El mecanismo de la polarización: dividir para alienar
La polarización política es el motor de esta dinámica. La sociedad se divide en dos bloques ideológicos contrapuestos, donde la mayoría se identifica con uno de los bandos y percibe negativamente todo lo relativo al otro, mientras que los ciudadanos moderados se convierten en una minoría. En España, siete de cada diez españoles perciben más crispación política, y los líderes políticos generan cada vez más rechazo entre los ciudadanos.

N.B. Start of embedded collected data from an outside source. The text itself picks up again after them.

(* ===== verification/Buffers.v ===== *)
(** Event buffers (internal/pipeline): the in-memory channel buffer and the batch
    buffer over it (buffer.go), and the buffer that also persists every event in
    an ordered key-value store (persistent_buffer.go).

    A [select] over several ready cases picks any of them: the choice is an
    argument.  A [Get] of the batch buffer blocks, so it is run against a schedule
    of what happens while it waits. *)
From Stdlib Require Import ZArith Lia.
From Stdlib Require Ascii String.
From stdpp Require Import prelude countable gmap strings list fin_maps sorting.
From S2P Require Import Prelude Events.
Local Open Scope Z_scope.

Definition ErrBufferFull : goerror := ErrCode "DS:Pipeline:BufferFull".
Definition ErrBufferClosed : goerror := ErrNew "buffer is closed".

(** ** MemoryBuffer *)

Record MemoryBuffer := mkMemoryBuffer {
  mb_events : list ChangeEvent;         (* the channel, oldest first *)
  mb_capacity : Z;
  mb_closed : bool
}.

(** [make(chan, n)] panics when [n] is negative. *)
Definition NewMemoryBuffer (capacity : Z) : result MemoryBuffer :=
  if capacity <? 0 then Err (Panic "makechan: size out of range")
  else Ok (mkMemoryBuffer [] capacity false).

Definition mb_enqueue (e : ChangeEvent) (b : MemoryBuffer) : MemoryBuffer :=
  mkMemoryBuffer (mb_events b ++ [e]) (mb_capacity b) (mb_closed b).

Definition mb_drop (n : nat) (b : MemoryBuffer) : MemoryBuffer :=
  mkMemoryBuffer (drop n (mb_events b)) (mb_capacity b) (mb_closed b).

(** [ctx] is the error of a context that is done; [pick] tells which of the two
    ready cases the [select] takes (true: the context). *)
Definition Put (ctx : option goerror) (pick : bool) (e : ChangeEvent) : ST MemoryBuffer unit := λ b,
  if mb_closed b then (b, Err ErrBufferFull)
  else
    match ctx, zlen (mb_events b) <? mb_capacity b with
    | None, true => (mb_enqueue e b, Ok tt)
    | Some err, true => if pick then (b, Err err) else (mb_enqueue e b, Ok tt)
    | Some err, false => (b, Err err)
    | None, false => (b, Err ErrBufferFull)
    end.

(** [Get] with the events collected so far; [ctx i] and [pick i] are the context
    and the choice at the iteration [i].  A receive is ready when an event is
    buffered or the channel is closed. *)
Fixpoint Get_loop (ctx : nat → option goerror) (pick : nat → bool) (i n : nat) (events : list ChangeEvent)
    (b : MemoryBuffer) : MemoryBuffer * (list ChangeEvent * option goerror) :=
  match n with
  | O => (b, (events, None))
  | S n =>
      match mb_events b with
      | e :: _ =>
          match ctx i with
          | Some err =>
              if pick i then (b, (events, Some err))
              else Get_loop ctx pick (S i) n (events ++ [e]) (mb_drop 1 b)
          | None => Get_loop ctx pick (S i) n (events ++ [e]) (mb_drop 1 b)
          end
      | [] =>
          match ctx i with
          | Some err => if mb_closed b && negb (pick i) then (b, (events, None)) else (b, (events, Some err))
          | None => (b, (events, None))
          end
      end
  end.

(** [make([]T, 0, batchSize)] panics on a negative size. *)
Definition Get (ctx : nat → option goerror) (pick : nat → bool) (batchSize : Z) (b : MemoryBuffer) :
    MemoryBuffer * result (list ChangeEvent * option goerror) :=
  if batchSize <? 0 then (b, Err (Panic "makeslice: cap out of range"))
  else let '(b', r) := Get_loop ctx pick 0 (Z.to_nat batchSize) [] b in (b', Ok r).

Definition mb_Close (b : MemoryBuffer) : MemoryBuffer := mkMemoryBuffer (mb_events b) (mb_capacity b) true.
Definition mb_Len (b : MemoryBuffer) : Z := zlen (mb_events b).
Definition mb_Cap (b : MemoryBuffer) : Z := mb_capacity b.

Hay dos tipos de polarización. La ideológica, que tiene que ver con las diferencias en cuestiones simbólicas o prácticas entre los partidos. Y la afectiva, que se refiere a los sentimientos que despiertan partidos y líderes. Esta polarización afectiva es especialmente relevante para entender la alienación. No se trata de una separación ideológica, sino emocional, que no apela a la racionalidad sino a nuestros sentimientos más básicos. Es más fácil odiar que pensar.

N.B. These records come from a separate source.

(* ===== verification/Pipeline.v ===== *)
(** The data pipeline (internal/pipeline/pipeline.go) and its dispatchers
    (dispatcher.go): control operations, the event loop and what it hands to the
    sinks.

    The control operations and the loops run concurrently: they are a step
    relation whose steps are the critical sections of the code.  Metrics and logs
    are left out. *)
From Stdlib Require Import ZArith Lia.
From Stdlib Require Ascii String.
From stdpp Require Import prelude countable gmap strings list fin_maps pretty.
From S2P Require Import Prelude Events Hash.
Local Open Scope Z_scope.

Definition ErrAlreadyRunning : goerror := ErrCode "DS:Pipeline:AlreadyRunning".
Definition ErrInvalidState : goerror := ErrCode "DS:Pipeline:InvalidState".
Definition ErrNoSource : goerror := ErrCode "DS:Pipeline:NoSource".
Definition ErrNoSink : goerror := ErrCode "DS:Pipeline:NoSink".

(** What the pipeline uses of a sink connector and of a source connector. *)
Class SinkConnector (K : Type) := {
  snk_Write : list ChangeEvent → ST K unit;
  snk_Start : ST K unit;
  snk_Stop : ST K unit
}.

Class SourceConnector (S : Type) := {
  src_Start : ST S unit;
  src_Stop : ST S unit
}.

(** ** dispatcher.go *)

Inductive Dispatcher :=
  | RoundRobinDispatcher (counter : Z)
  | HashDispatcher (hashKey : string)
  | BroadcastDispatcher.

#[export] Instance Dispatcher_eq_dec : EqDecision Dispatcher.
Proof. solve_decision. Defined.

Record DispatcherConfig := mkDispatcherConfig {
  dc_Type : string;
  dc_HashKey : string;
  dc_Workers : Z;
  dc_QueueLen : Z
}.

Definition NewDispatcher (c : DispatcherConfig) : Dispatcher :=
  if bool_decide (dc_Type c = "round-robin") then RoundRobinDispatcher 0
  else if bool_decide (dc_Type c = "hash") then HashDispatcher (dc_HashKey c)
  else if bool_decide (dc_Type c = "broadcast") then BroadcastDispatcher
  else RoundRobinDispatcher 0.

Section Dispatching.
Context {K : Type} `{SK : !SinkConnector K}.

(** [sinks[idx].Write(ctx, []*event.ChangeEvent{e})] *)
Definition write_at (idx : Z) (e : ChangeEvent) : ST (list K) unit := λ sinks,
  match sinks !! Z.to_nat idx with
  | Some k => let '(k', r) := snk_Write [e] k in (<[Z.to_nat idx := k']> sinks, r)
  | None => (sinks, Err (Panic "index out of range"))
  end.

(** Writes to every sink, in order; the last error is the result. *)
Fixpoint write_all (e : ChangeEvent) (sinks : list K) (lastErr : result unit) : list K * result unit :=
  match sinks with
  | [] => ([], lastErr)
  | k :: sinks =>
      let '(k', r) := snk_Write [e] k in
      let '(sinks', r') := write_all e sinks (match r with Ok _ => lastErr | Err err => Err err end) in
      (k' :: sinks', r')
  end.

(** The key [HashDispatcher] hashes: the decimal hash of the key column of a row
    event when that column is there, and else the table name.  The value of the
    column has to be a string. *)
Definition hash_key (hashKey : string) (e : ChangeEvent) : result string :=
  let row :=
    if IsDataEvent e then
      if negb (RowData_IsEmpty (Some (ev_After e))) then Some (ev_After e)
      else if negb (RowData_IsEmpty (Some (ev_Before e))) then Some (ev_Before e)
      else None
    else None in
  match row with
  | Some r =>
      match RowData_Get (Some r) hashKey with
      | Some (VString s) => Ok (pretty (Z.to_N (FNV32 s)))
      | Some _ => Err (Panic "interface conversion: interface {} is not string")
      | None => Ok (ti_Table (ev_Table e))
      end
  | None => Ok (ti_Table (ev_Table e))
  end.

Definition Dispatch (e : ChangeEvent) (d : Dispatcher) (sinks : list K) : Dispatcher * (list K * result unit) :=
  if zlen sinks =? 0 then (d, (sinks, Err ErrNoSink))
  else
    match d with
    | RoundRobinDispatcher counter =>
        (RoundRobinDispatcher (u64 (counter + 1)), write_at (counter mod zlen sinks) e sinks)
    | HashDispatcher hashKey =>
        match hash_key hashKey e with
        | Ok keyVal => (d, write_at (FNV32 keyVal mod zlen sinks) e sinks)
        | Err err => (d, (sinks, Err err))
        end
    | BroadcastDispatcher => (d, write_all e sinks (Ok tt))
    end.

(** The sink an event goes to, by the dispatcher. *)
Definition dispatch_index (d : Dispatcher) (n : Z) (e : ChangeEvent) : option Z :=
  match d with
  | RoundRobinDispatcher counter => Some (counter mod n)
  | HashDispatcher hashKey =>
      match hash_key hashKey e with Ok keyVal => Some (FNV32 keyVal mod n) | Err _ => None end
  | BroadcastDispatcher => None
  end.

Lemma write_all_lookup e sinks : ∀ lastErr i,
  (write_all e sinks lastErr).1 !! i = (λ k, (snk_Write [e] k).1) <$> (sinks !! i).
Proof.
  induction sinks as [|k sinks IH]; intros lastErr i; [done|]. cbn.
  destruct (snk_Write [e] k) as [k' r] eqn:E. specialize (IH (match r with Ok _ => lastErr | Err err => Err err end)).
  destruct (write_all _ sinks _) as [sinks' r']. destruct i as [|i]; cbn; [by rewrite E|apply IH].
Qed.

Lemma write_all_err e sinks : ∀ lastErr,
  is_ok (write_all e sinks lastErr).2 = true ↔ is_ok lastErr = true ∧ Forall (λ k, is_ok (snk_Write [e] k).2 = true) sinks.
Proof.
  induction sinks as [|k sinks IH]; intros lastErr; cbn [write_all].
  - split; [intros ?; by split|by intros [? _]].
  - destruct (snk_Write [e] k) as [k' r] eqn:E.
    specialize (IH (match r with Ok _ => lastErr | Err err => Err err end)).
    destruct (write_all _ sinks _) as [sinks' r']. cbn [snd] in *. rewrite IH, Forall_cons, E. cbn [snd].
    destruct r; cbn; naive_solver.
Qed.

Lemma dispatch_index_range d n e i : 0 < n → dispatch_index d n e = Some i → 0 <= i < n.
Proof.
  intros Hn. unfold dispatch_index. destruct d as [c|k|]; [intros [= <-]; by apply Z.mod_pos_bound| |done].
  destruct (hash_key k e); [intros [= <-]; by apply Z.mod_pos_bound|done].
Qed.

(** Every dispatcher over at least one sink: broadcasting writes the event to
    every sink once, even after a failed write, and fails exactly when one of them
    does; the others write it to exactly one sink, chosen by the rotation or by the
    hash of the key column, and leave the rest alone. *)
Theorem Dispatch_spec (d : Dispatcher) (e : ChangeEvent) (sinks : list K) (Hne : sinks ≠ []) :
  let '(d', (sinks', r)) := Dispatch e d sinks in
  length sinks' = length sinks ∧
  match d with
  | BroadcastDispatcher =>
      (∀ i, sinks' !! i = (λ k, (snk_Write [e] k).1) <$> (sinks !! i)) ∧
      (is_ok r = true ↔ Forall (λ k, is_ok (snk_Write [e] k).2 = true) sinks)
  | _ =>
      match dispatch_index d (zlen sinks) e with
      | Some i =>
          0 <= i < zlen sinks ∧
          ∃ k, sinks !! Z.to_nat i = Some k ∧ r = (snk_Write [e] k).2 ∧
            sinks' = <[Z.to_nat i := (snk_Write [e] k).1]> sinks
      | None => sinks' = sinks ∧ is_ok r = false
      end
  end.
Proof.
  assert (Hz : 0 < zlen sinks) by (destruct sinks; [done|unfold zlen; cbn; lia]).
  assert (Hwr : ∀ i, 0 <= i < zlen sinks → ∃ k, sinks !! Z.to_nat i = Some k ∧
    write_at i e sinks = (<[Z.to_nat i := (snk_Write [e] k).1]> sinks, (snk_Write [e] k).2)).
  { intros i Hi. destruct (lookup_lt_is_Some_2 sinks (Z.to_nat i)) as [k Hk]; [unfold zlen in *; lia|].
    exists k. split; [done|]. unfold write_at. rewrite Hk. by destruct (snk_Write [e] k). }
  unfold Dispatch. rewrite (proj2 (Z.eqb_neq _ _)) by lia. destruct d as [c|h|]; cbn [dispatch_index].
  - pose proof (Z.mod_pos_bound c (zlen sinks) Hz) as Hi. destruct (Hwr _ Hi) as (k & Hk & ->). cbn.
    rewrite length_insert. split; [done|]. split; [done|]. by exists k.
  - destruct (hash_key h e) as [key|err]; [|done].
    pose proof (Z.mod_pos_bound (FNV32 key) (zlen sinks) Hz) as Hi. destruct (Hwr _ Hi) as (k & Hk & ->). cbn.
    rewrite length_insert. split; [done|]. split; [done|]. by exists k.
  - pose proof (write_all_lookup e sinks (Ok tt)) as Hl. pose proof (write_all_err e sinks (Ok tt)) as He.
    destruct (write_all e sinks (Ok tt)) as [sinks' r]. cbn [fst snd] in *. split; [|split; [done|]].
    + assert (sinks' = (λ k, (snk_Write [e] k).1) <$> sinks) as ->; [|by rewrite length_fmap].
      apply list_eq. intros i. by rewrite list_lookup_fmap.
    + rewrite He. naive_solver.
Qed.
End Dispatching.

Y es más rentable para quienes se benefician del enfrentamiento. Porque la polarización no es un accidente del sistema, sino su método operativo. El antagonismo constante anestesia en lugar de despertar, divide a los de abajo y los entretiene en guerras culturales sin fin, impidiéndoles ver las desigualdades y las injusticias. Polarizar no es dividir entre iguales, sino impedir que los de abajo se unan para cuestionar a los de arriba.
La desinformación como combustible
Este mecanismo no funcionaría sin el combustible de la desinformación. Ocho de cada diez españoles se declaran muy preocupados por el aumento de las noticias falsas, y tres de cada cuatro consideran que las fake news suponen una amenaza real para la democracia. La desconfianza se concentra especialmente en las redes sociales (88%) y en la prensa online (61%), mientras que la radio y la prensa tradicional resurgirían como espacios de credibilidad.
El problema es que en un entorno hipersaturado de estímulos, triunfan las formas más elementales de pensamiento: la consigna, el desprecio, la caricatura. El algoritmo privilegia lo ofensivo, lo divisivo, lo incendiario, y cuanto más se grita, más se beneficia quien vende los altavoces.
El resultado es que la política se ha convertido en espectáculo. Los partidos y líderes políticos han perfeccionado estrategias de mensajes que aprovechan las emociones y los miedos de sus votantes para consolidar sus bases de apoyo, aunque sea a costa de polarizar la sociedad.
El enfrentamiento constante distrae la atención de estas causas profundas, como el desempleo o la desigualdad económica. La polarización funciona como dique de contención frente a cualquier posibilidad transformadora. El ruido lo ocupa todo, y solo queda espacio para el espectáculo, el algoritmo y el aplauso fácil.